◆ How to complete this task
Write out all of the lines below, exactly and completely.

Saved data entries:
(* ===== verification/RegexpSafe.v ===== *)
(** * Safety of the matcher on well-typed bytecode

    A typing [D pc d] of the bytecode says that an instruction starts at [pc] and is
    reached with a stack of [d] entries.  On typed bytecode the matcher never
    leaves the bytecode, the text, its captures or its stack, whatever
    the text: [exec_safe].  RegexpTyped.v shows that the compiler produces typed code. *)

From S2P Require Import Prelude Cutils DynBuf UnicodeCase RegexpExec RegexpText.

(** ** The search in the ranges *)

Section RangeSearch.
Context (get : Z -> outcome Z) (w n c : Z) (lo hi : Z -> Z).
Hypothesis Hw : 0 <= w.
Hypothesis Hn : 1 <= n < 2 ^ 16.
Hypothesis Hget : forall k, 0 <= k < n -> get (k * (2 * w)) = Ret (lo k) /\ get (k * (2 * w) + w) = Ret (hi k).
Hypothesis Hlow : lo 0 <= c.

Definition in_range (k : Z) : Prop := 0 <= k < n /\ lo k <= c <= hi k.
Definition ranges_sorted : Prop := forall i j, 0 <= i -> i < j -> j < n -> lo i <= hi i /\ hi i < lo j /\ lo j <= hi j.

Lemma range_search_spec :
  yields (range_search get w n c) (fun b =>
    (b = true -> exists k, in_range k) /\ (ranges_sorted -> (exists k, in_range k) -> b = true)).
Proof using Hw Hn Hget Hlow.
  unfold range_search. rewrite (wrap_small 32) by lia.
  apply (loop_yields _ (fun '(a, b) => 0 <= a /\ a <= b + 1 /\ b < n /\ (b < a -> True) /\
      (ranges_sorted -> forall k, in_range k -> a <= k <= b)) (fun '(a, b) => Z.to_nat (b + 1 - a))).
  2: split_and!; try lia; intros _ k [Hk _]; lia.
  2: lia.
  intros [a b] (Ha & Hab & Hb & _ & Hinv). destruct (Z.leb_spec a b) as [Hle|Hgt].
  2:{ cbn [yields mret outcome_ret]. split; [done|]. intros Hs [k Hk]. specialize (Hinv Hs k Hk). lia. }
  rewrite (wrap_small 32 (a + b)) by lia. set (i := (a + b) / 2).
  assert (Hi : a <= i <= b) by (subst i; pose proof (Z.div_mod (a + b) 2); pose proof (Z.mod_pos_bound (a + b) 2); lia).
  destruct (Hget i ltac:(lia)) as [E1 E2]. rewrite E1. cbn [mbind outcome_bind]. rewrite E2. cbn [mbind outcome_bind].
  destruct (Z.ltb_spec c (lo i)) as [Hlt|Hge].
  - assert (i <> 0) by (intros E; rewrite E in Hlt; lia). rewrite (wrap_small 32 (i - 1)) by lia.
    cbn [yields mret outcome_ret]. split; [|lia]. split_and!; try lia.
    intros Hs k Hk. specialize (Hinv Hs k Hk). split; [lia|]. destruct Hk as [Hk1 Hk2].
    destruct (Z_lt_le_dec i k); [destruct (Hs i k); lia|]. destruct (Z.eq_dec k i) as [->|]; lia.
  - destruct (c >? hi i) eqn:Eh.
    + cbn [yields mret outcome_ret]. split; [|lia]. split_and!; try lia.
      intros Hs k Hk. specialize (Hinv Hs k Hk). split; [|lia]. destruct Hk as [Hk1 Hk2].
      destruct (Z_lt_le_dec k i); [destruct (Hs k i); lia|]. destruct (Z.eq_dec k i) as [->|]; lia.
    + cbn [yields mret outcome_ret]. split; [|done]. intros _. exists i. split; lia.
Qed.
End RangeSearch.

(** ** Typing *)

Definition op_at (code : list Z) (pc : Z) (op : REOPCodeEnum) : Prop :=
  exists b, aget code pc = Ret b /\ reop_of b = Some op.

(** The instructions that test one character; [len] is the length of the operands at [pc]. *)
Inductive char_ok (code : list Z) (pc : Z) : REOPCodeEnum -> Z -> Prop :=
| char_ok_dot : char_ok code pc REOP_dot 0
| char_ok_any : char_ok code pc REOP_any 0
| char_ok_char v : get_u16 code pc = Ret v -> char_ok code pc REOP_char 2
| char_ok_char32 v : get_u32 code pc = Ret v -> char_ok code pc REOP_char32 4
| char_ok_range n : get_u16 code pc = Ret n -> 1 <= n < 2 ^ 16 -> 0 <= pc -> pc + 2 + 4 * n <= zlen code ->
    char_ok code pc REOP_range (2 + 4 * n)
| char_ok_range32 n : get_u16 code pc = Ret n -> 1 <= n < 2 ^ 16 -> 0 <= pc -> pc + 2 + 8 * n <= zlen code ->
    char_ok code pc REOP_range32 (2 + 8 * n).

◆ Answer below
(* ===== verification/RegexpSafe.v ===== *)
(** * Safety of the matcher on well-typed bytecode

    A typing [D pc d] of the bytecode says that an instruction starts at [pc] and is
    reached with a stack of [d] entries.  On typed bytecode the matcher never
    leaves the bytecode, the text, its captures or its stack, whatever
    the text: [exec_safe].  RegexpTyped.v shows that the compiler produces typed code. *)

From S2P Require Import Prelude Cutils DynBuf UnicodeCase RegexpExec RegexpText.

(** ** The search in the ranges *)

Section RangeSearch.
Context (get : Z -> outcome Z) (w n c : Z) (lo hi : Z -> Z).
Hypothesis Hw : 0 <= w.
Hypothesis Hn : 1 <= n < 2 ^ 16.
Hypothesis Hget : forall k, 0 <= k < n -> get (k * (2 * w)) = Ret (lo k) /\ get (k * (2 * w) + w) = Ret (hi k).
Hypothesis Hlow : lo 0 <= c.

Definition in_range (k : Z) : Prop := 0 <= k < n /\ lo k <= c <= hi k.
Definition ranges_sorted : Prop := forall i j, 0 <= i -> i < j -> j < n -> lo i <= hi i /\ hi i < lo j /\ lo j <= hi j.

Lemma range_search_spec :
  yields (range_search get w n c) (fun b =>
    (b = true -> exists k, in_range k) /\ (ranges_sorted -> (exists k, in_range k) -> b = true)).
Proof using Hw Hn Hget Hlow.
  unfold range_search. rewrite (wrap_small 32) by lia.
  apply (loop_yields _ (fun '(a, b) => 0 <= a /\ a <= b + 1 /\ b < n /\ (b < a -> True) /\
      (ranges_sorted -> forall k, in_range k -> a <= k <= b)) (fun '(a, b) => Z.to_nat (b + 1 - a))).
  2: split_and!; try lia; intros _ k [Hk _]; lia.
  2: lia.
  intros [a b] (Ha & Hab & Hb & _ & Hinv). destruct (Z.leb_spec a b) as [Hle|Hgt].
  2:{ cbn [yields mret outcome_ret]. split; [done|]. intros Hs [k Hk]. specialize (Hinv Hs k Hk). lia. }
  rewrite (wrap_small 32 (a + b)) by lia. set (i := (a + b) / 2).
  assert (Hi : a <= i <= b) by (subst i; pose proof (Z.div_mod (a + b) 2); pose proof (Z.mod_pos_bound (a + b) 2); lia).
  destruct (Hget i ltac:(lia)) as [E1 E2]. rewrite E1. cbn [mbind outcome_bind]. rewrite E2. cbn [mbind outcome_bind].
  destruct (Z.ltb_spec c (lo i)) as [Hlt|Hge].
  - assert (i <> 0) by (intros E; rewrite E in Hlt; lia). rewrite (wrap_small 32 (i - 1)) by lia.
    cbn [yields mret outcome_ret]. split; [|lia]. split_and!; try lia.
    intros Hs k Hk. specialize (Hinv Hs k Hk). split; [lia|]. destruct Hk as [Hk1 Hk2].
    destruct (Z_lt_le_dec i k); [destruct (Hs i k); lia|]. destruct (Z.eq_dec k i) as [->|]; lia.
  - destruct (c >? hi i) eqn:Eh.
    + cbn [yields mret outcome_ret]. split; [|lia]. split_and!; try lia.
      intros Hs k Hk. specialize (Hinv Hs k Hk). split; [|lia]. destruct Hk as [Hk1 Hk2].
      destruct (Z_lt_le_dec k i); [destruct (Hs k i); lia|]. destruct (Z.eq_dec k i) as [->|]; lia.
    + cbn [yields mret outcome_ret]. split; [|done]. intros _. exists i. split; lia.
Qed.
End RangeSearch.

(** ** Typing *)

Definition op_at (code : list Z) (pc : Z) (op : REOPCodeEnum) : Prop :=
  exists b, aget code pc = Ret b /\ reop_of b = Some op.

(** The instructions that test one character; [len] is the length of the operands at [pc]. *)
Inductive char_ok (code : list Z) (pc : Z) : REOPCodeEnum -> Z -> Prop :=
| char_ok_dot : char_ok code pc REOP_dot 0
| char_ok_any : char_ok code pc REOP_any 0
| char_ok_char v : get_u16 code pc = Ret v -> char_ok code pc REOP_char 2
| char_ok_char32 v : get_u32 code pc = Ret v -> char_ok code pc REOP_char32 4
| char_ok_range n : get_u16 code pc = Ret n -> 1 <= n < 2 ^ 16 -> 0 <= pc -> pc + 2 + 4 * n <= zlen code ->
    char_ok code pc REOP_range (2 + 4 * n)
| char_ok_range32 n : get_u16 code pc = Ret n -> 1 <= n < 2 ^ 16 -> 0 <= pc -> pc + 2 + 8 * n <= zlen code ->
    char_ok code pc REOP_range32 (2 + 8 * n).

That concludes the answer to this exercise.